=== PROBLEM TO SOLVE ===
Using the listing below, report each line holding the string "export".

++++ MATERIAL FOR THIS EXERCISE

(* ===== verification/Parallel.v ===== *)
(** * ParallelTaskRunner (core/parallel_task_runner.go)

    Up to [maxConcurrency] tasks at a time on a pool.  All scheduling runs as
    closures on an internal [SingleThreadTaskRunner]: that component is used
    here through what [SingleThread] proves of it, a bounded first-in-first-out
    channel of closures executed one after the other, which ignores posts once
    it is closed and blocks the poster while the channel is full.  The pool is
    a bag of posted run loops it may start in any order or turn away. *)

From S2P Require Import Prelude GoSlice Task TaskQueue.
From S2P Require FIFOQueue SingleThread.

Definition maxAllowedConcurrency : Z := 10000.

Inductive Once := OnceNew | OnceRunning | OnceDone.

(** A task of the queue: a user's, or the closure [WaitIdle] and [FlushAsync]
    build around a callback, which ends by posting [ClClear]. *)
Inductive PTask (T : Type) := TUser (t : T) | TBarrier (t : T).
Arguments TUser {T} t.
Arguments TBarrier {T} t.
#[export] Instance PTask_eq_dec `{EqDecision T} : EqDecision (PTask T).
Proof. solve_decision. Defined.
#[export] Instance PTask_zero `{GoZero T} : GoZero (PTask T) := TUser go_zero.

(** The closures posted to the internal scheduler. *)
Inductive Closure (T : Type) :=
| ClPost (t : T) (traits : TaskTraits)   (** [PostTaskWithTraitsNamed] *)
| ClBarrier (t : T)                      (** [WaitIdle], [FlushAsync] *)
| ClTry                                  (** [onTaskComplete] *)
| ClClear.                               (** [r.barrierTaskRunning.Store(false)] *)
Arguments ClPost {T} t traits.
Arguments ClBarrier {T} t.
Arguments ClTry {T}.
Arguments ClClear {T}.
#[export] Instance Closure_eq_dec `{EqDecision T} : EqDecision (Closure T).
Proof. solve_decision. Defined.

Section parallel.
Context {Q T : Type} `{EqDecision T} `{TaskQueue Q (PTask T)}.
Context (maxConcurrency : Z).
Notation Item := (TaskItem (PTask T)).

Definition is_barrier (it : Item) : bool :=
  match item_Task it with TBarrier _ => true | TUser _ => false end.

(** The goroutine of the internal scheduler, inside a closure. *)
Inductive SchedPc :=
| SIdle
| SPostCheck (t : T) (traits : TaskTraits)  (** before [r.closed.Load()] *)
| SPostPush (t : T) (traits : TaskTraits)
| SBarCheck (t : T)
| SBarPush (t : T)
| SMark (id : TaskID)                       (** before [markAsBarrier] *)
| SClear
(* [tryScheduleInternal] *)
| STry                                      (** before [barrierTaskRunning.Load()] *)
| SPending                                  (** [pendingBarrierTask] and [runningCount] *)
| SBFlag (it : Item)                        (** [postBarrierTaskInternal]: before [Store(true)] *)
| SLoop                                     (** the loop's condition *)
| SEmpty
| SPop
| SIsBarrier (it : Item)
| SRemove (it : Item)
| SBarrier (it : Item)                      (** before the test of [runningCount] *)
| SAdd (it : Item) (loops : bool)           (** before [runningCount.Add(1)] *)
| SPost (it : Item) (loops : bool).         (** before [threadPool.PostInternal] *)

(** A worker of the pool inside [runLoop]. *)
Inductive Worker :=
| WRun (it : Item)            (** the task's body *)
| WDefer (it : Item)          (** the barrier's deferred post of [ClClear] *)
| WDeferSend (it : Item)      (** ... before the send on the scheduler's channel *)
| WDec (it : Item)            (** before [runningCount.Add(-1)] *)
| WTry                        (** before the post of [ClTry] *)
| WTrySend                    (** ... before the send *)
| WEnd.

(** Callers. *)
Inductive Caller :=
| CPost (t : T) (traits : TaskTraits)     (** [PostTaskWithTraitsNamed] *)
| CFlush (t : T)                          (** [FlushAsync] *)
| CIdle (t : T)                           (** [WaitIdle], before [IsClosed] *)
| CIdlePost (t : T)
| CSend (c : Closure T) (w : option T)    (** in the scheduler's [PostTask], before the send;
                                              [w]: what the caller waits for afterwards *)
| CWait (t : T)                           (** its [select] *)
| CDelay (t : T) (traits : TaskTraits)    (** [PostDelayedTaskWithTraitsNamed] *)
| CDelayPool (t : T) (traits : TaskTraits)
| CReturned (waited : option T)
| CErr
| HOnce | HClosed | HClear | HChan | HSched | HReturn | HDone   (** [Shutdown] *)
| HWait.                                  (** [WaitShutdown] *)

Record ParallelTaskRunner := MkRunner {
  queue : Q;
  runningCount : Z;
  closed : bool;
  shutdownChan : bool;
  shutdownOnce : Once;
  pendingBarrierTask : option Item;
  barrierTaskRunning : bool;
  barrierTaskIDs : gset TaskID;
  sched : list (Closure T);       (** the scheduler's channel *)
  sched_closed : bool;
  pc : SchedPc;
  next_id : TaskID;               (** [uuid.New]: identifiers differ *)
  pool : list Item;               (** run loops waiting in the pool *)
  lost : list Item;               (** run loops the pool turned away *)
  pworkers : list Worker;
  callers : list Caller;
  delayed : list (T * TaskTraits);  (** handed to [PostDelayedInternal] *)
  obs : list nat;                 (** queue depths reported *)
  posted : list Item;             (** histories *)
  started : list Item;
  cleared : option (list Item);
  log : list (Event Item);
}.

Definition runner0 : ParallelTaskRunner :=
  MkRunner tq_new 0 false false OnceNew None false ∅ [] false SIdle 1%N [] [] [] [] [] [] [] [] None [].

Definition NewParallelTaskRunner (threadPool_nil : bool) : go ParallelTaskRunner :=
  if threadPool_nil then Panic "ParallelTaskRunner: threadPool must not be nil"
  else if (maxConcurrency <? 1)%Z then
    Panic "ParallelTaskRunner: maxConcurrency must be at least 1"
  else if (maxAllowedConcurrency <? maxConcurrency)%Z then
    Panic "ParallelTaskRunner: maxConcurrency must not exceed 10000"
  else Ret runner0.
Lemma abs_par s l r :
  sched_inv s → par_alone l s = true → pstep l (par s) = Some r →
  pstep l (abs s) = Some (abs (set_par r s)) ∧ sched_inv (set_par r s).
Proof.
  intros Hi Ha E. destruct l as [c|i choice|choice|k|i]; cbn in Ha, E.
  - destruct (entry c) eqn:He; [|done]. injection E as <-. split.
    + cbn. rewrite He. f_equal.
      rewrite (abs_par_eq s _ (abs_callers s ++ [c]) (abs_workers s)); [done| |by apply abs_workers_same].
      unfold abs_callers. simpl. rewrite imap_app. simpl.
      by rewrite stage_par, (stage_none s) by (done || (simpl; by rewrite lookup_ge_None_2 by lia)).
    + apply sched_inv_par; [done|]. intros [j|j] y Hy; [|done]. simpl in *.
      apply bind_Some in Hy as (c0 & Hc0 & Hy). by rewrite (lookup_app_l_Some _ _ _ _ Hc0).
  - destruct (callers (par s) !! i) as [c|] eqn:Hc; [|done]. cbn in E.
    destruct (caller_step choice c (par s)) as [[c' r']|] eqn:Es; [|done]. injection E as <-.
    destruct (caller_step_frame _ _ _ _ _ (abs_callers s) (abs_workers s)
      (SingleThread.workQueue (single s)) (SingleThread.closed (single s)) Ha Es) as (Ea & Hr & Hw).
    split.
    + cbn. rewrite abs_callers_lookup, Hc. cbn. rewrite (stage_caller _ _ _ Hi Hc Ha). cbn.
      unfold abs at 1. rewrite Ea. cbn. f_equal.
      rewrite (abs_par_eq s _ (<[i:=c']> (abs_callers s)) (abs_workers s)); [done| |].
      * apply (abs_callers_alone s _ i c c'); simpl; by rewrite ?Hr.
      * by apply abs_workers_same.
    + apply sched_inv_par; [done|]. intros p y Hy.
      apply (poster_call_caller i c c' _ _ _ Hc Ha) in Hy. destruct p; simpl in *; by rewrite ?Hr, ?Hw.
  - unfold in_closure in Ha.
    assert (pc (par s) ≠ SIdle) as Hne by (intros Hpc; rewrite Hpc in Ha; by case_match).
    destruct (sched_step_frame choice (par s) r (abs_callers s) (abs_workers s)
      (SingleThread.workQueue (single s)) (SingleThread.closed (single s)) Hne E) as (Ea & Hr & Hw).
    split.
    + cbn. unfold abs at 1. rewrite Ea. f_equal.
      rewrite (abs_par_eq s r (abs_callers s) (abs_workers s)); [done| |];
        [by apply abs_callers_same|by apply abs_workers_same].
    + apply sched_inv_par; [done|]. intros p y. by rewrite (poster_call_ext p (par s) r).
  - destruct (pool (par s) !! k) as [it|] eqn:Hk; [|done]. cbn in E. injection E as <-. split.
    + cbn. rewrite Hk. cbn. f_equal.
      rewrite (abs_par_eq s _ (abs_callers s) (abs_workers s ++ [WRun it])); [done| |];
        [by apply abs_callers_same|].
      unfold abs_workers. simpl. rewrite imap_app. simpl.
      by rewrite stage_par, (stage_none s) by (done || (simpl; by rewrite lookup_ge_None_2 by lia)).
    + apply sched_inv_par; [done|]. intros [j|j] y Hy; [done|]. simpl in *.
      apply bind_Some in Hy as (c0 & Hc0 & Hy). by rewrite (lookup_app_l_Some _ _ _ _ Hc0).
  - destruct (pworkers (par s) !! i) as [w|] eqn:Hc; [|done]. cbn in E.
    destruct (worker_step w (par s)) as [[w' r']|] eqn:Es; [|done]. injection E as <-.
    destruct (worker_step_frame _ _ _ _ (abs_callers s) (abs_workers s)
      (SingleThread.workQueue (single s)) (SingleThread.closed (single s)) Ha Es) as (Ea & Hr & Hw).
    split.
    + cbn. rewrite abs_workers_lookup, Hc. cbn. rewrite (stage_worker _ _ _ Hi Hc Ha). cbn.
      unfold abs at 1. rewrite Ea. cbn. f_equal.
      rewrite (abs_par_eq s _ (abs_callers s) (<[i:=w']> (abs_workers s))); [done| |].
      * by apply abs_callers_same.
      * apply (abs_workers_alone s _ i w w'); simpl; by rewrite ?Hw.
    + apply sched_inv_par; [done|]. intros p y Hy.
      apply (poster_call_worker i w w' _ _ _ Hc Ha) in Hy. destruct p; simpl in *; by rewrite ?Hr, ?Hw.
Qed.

++++++++

=== RESPONSE ===
#[export] Instance PTask_eq_dec `{EqDecision T} : EqDecision (PTask T).
#[export] Instance PTask_zero `{GoZero T} : GoZero (PTask T) := TUser go_zero.
#[export] Instance Closure_eq_dec `{EqDecision T} : EqDecision (Closure T).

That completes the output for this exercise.